Thus, humans are represented in Upstream Colour’s fatalistic reality as listless workers, and pigs as similarly oppressed creatures, with the single purpose of providing information for The Sampler. There is irony here, because the human victims’ fates are intertwined with the animals that they encounter, but it is not this connection which entraps them, but the reality of which they were previously a part. In a bizarre and problematic way, these traumatised people become free, at the cost of the lives they have fought to regain. Liberation from society is portrayed as an admirable achievement, but its future is left to our imagination, as is the future of the human –animal relationship. The bleak landscapes and melancholic soundtrack express a pessimistic attitude both towards the film’s depcition of social structures and the alternative posed by the ending of the film. Thus the nature of animal existence seems inevitably tied to exploitation and domestication. The painting of the corral a bright yellow at the end of the film seems, in this light, a pitiful attempt to conceal the cold metal beneath, showing the way in which humans ultimately cater for their own tastes and experiences.

Thus, the representation of animals in Upstream Colour has origins in the deep-rooted fears of the post-war psyche of the twentieth-century developed world: mere worms become nematodes, parasites which have fantastical and horrible effects on the human body, catalysing a hypnotic state in which cognisance is stifled. The worm thus disables a bastion of humanity: our ability to speak for ourselves, to control finances, to possess property. The home, a place of safety even for the cog in the machine who rides the commuter train, is here under attack. Pigs become conduits for information, lacking individuality or even a moralized visual significance, with their incommunicable personal desires quashed by human power, and their offspring slaughtered. This interpretation speaks not of the nature of worms and pigs, but of the humans who breed and process them.

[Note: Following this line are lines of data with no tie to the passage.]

(* ===== verification/Log.v ===== *)
(** * The log ([kernel/log.c])

    The in-memory log over a buffer cache [S], used through the operations of
    [BufOps]. The header block is read and written as the [struct logheader]
    laid over the data of its buffer. Sleeping on the log is the outcome
    [Sleeps]; calls of [wakeup(&log)] are counted. *)

From S2P Require Import Prelude.
From S2P Require Import Machine.
From S2P Require Import Bio.
From S2P Require Import BioSpec.
#[local] Open Scope Z_scope.

(** ** 32-bit fields of a block *)

Definition get32 (d : list Z) (off : nat) : Z := le_value (take 4 (drop off d)).
Definition put32 (d : list Z) (off : nat) (v : Z) : list Z := take off d ++ le_bytes 4 v ++ drop (off + 4) d.

(** ** State *)

Record logheader := mk_logheader { lh_n : Z; lh_block : list Z }.

Record log {S : Type} := mk_log_st {
  l_start : Z;
  l_size : Z;
  outstanding : Z;
  committing : bool;
  l_dev : Z;
  lh : logheader;
  lwoken : nat;
  cache : S
}.
Arguments log : clear implicits.
#[export] Instance logheader_eta : Settable logheader := λ h, mk_logheader (lh_n h) (lh_block h).
#[export] Instance log_eta {S} : Settable (log S) := λ l,
  mk_log_st S (l_start l) (l_size l) (outstanding l) (committing l) (l_dev l) (lh l) (lwoken l) (cache l).

Record superblock := mk_superblock {
  sb_magic : Z;
  sb_size : Z;
  sb_nblocks : Z;
  sb_ninodes : Z;
  sb_nlog : Z;
  sb_logstart : Z;
  sb_inodestart : Z;
  sb_bmapstart : Z
}.

Definition sizeof_logheader : Z := 4 + 4 * LOGSIZE.
Definition log_chan : Z := 0.      (* &log *)

Section log.
Context {S : Type} `{!BufOps S}.
Implicit Types (l : log S).

Definition with_cache {A} (m : M S A) : M (log S) A := lift cache (λ c l, l <| cache := c |>) m.
Definition bread_log (bno : Z) : M (log S) nat :=
  let! dev := gets l_dev in
  with_cache (bc_read dev (u32 bno)).
Definition log_wakeup : M (log S) unit := modify (λ l, l <| lwoken := Datatypes.S (lwoken l) |>).

(** [log.lh.block[i]]; an index past the array is undefined behaviour. *)
Definition get_block (i : nat) : M (log S) Z :=
  if Z.of_nat i <? LOGSIZE then gets (λ l, lh_block (lh l) !!! i) else panic "undefined: lh.block".
Definition set_block (i : nat) (v : Z) : M (log S) unit :=
  if Z.of_nat i <? LOGSIZE
  then modify (λ l, l <| lh := (lh l) <| lh_block := <[i := v]> (lh_block (lh l)) |> |>)
  else panic "undefined: lh.block".
Definition set_n (n : Z) : M (log S) unit := modify (λ l, l <| lh := (lh l) <| lh_n := n |> |>).

(** The indices of [for(tail = 0; tail < log.lh.n; tail++)]. *)
Definition tails (n : Z) : list nat := seq 0 (Z.to_nat n).

Definition install_body (recovering : bool) (tail : nat) : M (log S) unit :=
  let! start := gets l_start in
  let! lbuf := bread_log (start + Z.of_nat tail + 1) in
  let! bno := get_block tail in
  let! dbuf := bread_log bno in
  let! d := with_cache (bc_data lbuf) in
  do! with_cache (bc_set dbuf d) in
  do! with_cache (bc_write dbuf) in
  do! (if recovering then ret tt else with_cache (bc_unpin dbuf)) in
  do! with_cache (bc_release lbuf) in
  with_cache (bc_release dbuf).
Definition install_trans (recovering : bool) : M (log S) unit :=
  let! n := gets (λ l, lh_n (lh l)) in
  for_each (tails n) (install_body recovering).

Definition read_head : M (log S) unit :=
  let! start := gets l_start in
  let! b := bread_log start in
  let! d := with_cache (bc_data b) in
  do! set_n (s32 (get32 d 0)) in
  do! for_each (tails (s32 (get32 d 0))) (λ i, set_block i (s32 (get32 d (4 + 4 * i)))) in
  with_cache (bc_release b).

(** [hb->n = log.lh.n; hb->block[i] = log.lh.block[i]] in the buffer's data. *)
Definition put_head (n : Z) (block : list Z) (d : list Z) : list Z :=
  fold_left (λ d i, put32 d (4 + 4 * i) (block !!! i)) (tails n) (put32 d 0 n).
Definition write_head : M (log S) unit :=
  let! start := gets l_start in
  let! b := bread_log start in
  let! h := gets lh in
  if LOGSIZE <? lh_n h then panic "undefined: lh.block" else
  let! d := with_cache (bc_data b) in
  do! with_cache (bc_set b (put_head (lh_n h) (lh_block h) d)) in
  do! with_cache (bc_write b) in
  with_cache (bc_release b).

Definition recover_from_log : M (log S) unit :=
  do! read_head in
  do! install_trans true in
  do! set_n 0 in
  write_head.

Definition initlog (dev : Z) (sb : superblock) : M (log S) unit :=
  if BSIZE <=? sizeof_logheader then panic "initlog: too big logheader" else
  do! modify (λ l, l <| l_start := s32 (sb_logstart sb) |>) in
  do! modify (λ l, l <| l_size := s32 (sb_nlog sb) |>) in
  do! modify (λ l, l <| l_dev := dev |>) in
  recover_from_log.

Definition begin_op : M (log S) unit :=
  let! l := gets id in
  if committing l then sleeps log_chan
  else if LOGSIZE <? lh_n (lh l) + (outstanding l + 1) * MAXOPBLOCKS then sleeps log_chan
  else modify (λ l, l <| outstanding := outstanding l + 1 |>).

Definition write_log_body (tail : nat) : M (log S) unit :=
  let! start := gets l_start in
  let! to := bread_log (start + Z.of_nat tail + 1) in
  let! bno := get_block tail in
  let! from := bread_log bno in
  let! d := with_cache (bc_data from) in
  do! with_cache (bc_set to d) in
  do! with_cache (bc_write to) in
  do! with_cache (bc_release from) in
  with_cache (bc_release to).
Definition write_log : M (log S) unit :=
  let! n := gets (λ l, lh_n (lh l)) in
  for_each (tails n) write_log_body.

Definition commit : M (log S) unit :=
  let! n := gets (λ l, lh_n (lh l)) in
  if 0 <? n then
    do! write_log in
    do! write_head in
    do! install_trans false in
    do! set_n 0 in
    write_head
  else ret tt.

Definition end_op : M (log S) unit :=
  do! modify (λ l, l <| outstanding := outstanding l - 1 |>) in
  let! l := gets id in
  if committing l then panic "log.committing" else
  if outstanding l =? 0 then
    do! modify (λ l, l <| committing := true |>) in
    do! commit in
    do! modify (λ l, l <| committing := false |>) in
    log_wakeup
  else log_wakeup.

(** [for(i = 0; i < log.lh.n; i++) if(log.lh.block[i] == b->blockno) break;] *)
Fixpoint log_find (k : nat) (i : nat) (block : list Z) (bno : Z) : nat :=
  match k with
  | O => i
  | Datatypes.S k' => if u32 (block !!! i) =? bno then i else log_find k' (Datatypes.S i) block bno
  end.
Definition log_write (b : nat) : M (log S) unit :=
  let! l := gets id in
  let n := lh_n (lh l) in
  if (LOGSIZE <=? n) || (l_size l - 1 <=? n) then panic "too big a transaction" else
  if outstanding l <? 1 then panic "log_write outside of trans" else
  let! bno := with_cache (bc_blockno b) in
  let i := log_find (Z.to_nat n) 0 (lh_block (lh l)) bno in
  do! set_block i (s32 bno) in
  if Z.of_nat i =? n then
    do! with_cache (bc_pin b) in
    set_n (n + 1)
  else ret tt.

End log.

Carruth does, dreamily, attempt resolution, but for Kris it comes at the high price of infertility. Reproduction represents a final bastion of individual choice and expression for Kris and it seems all the more important in the film’s world of limited personal freedom. Her pig’s new brood become surrogate children, in a conclusion which demonstrates the revolutionary power of a simple empathetic bond between human and pig, a bond which was realised through Kris and Jeff, two lonely people, learning to interact with each other. Thus an alternative representation of animals is offered; in receiving Kris’s worm, her pig passively allowed itself to become a kind of spiritual guide. The sense of the animal as a Christ figure is not overt, because of the realism with which animals are portrayed. However, the private sense of a spiritual journey is evocative of narratives exploring the American dream; for Kris, attainment of the dream is found in the rediscovery of identity. It leads her through the loss of her very identity into a brighter world, in which she finds something entirely new: love.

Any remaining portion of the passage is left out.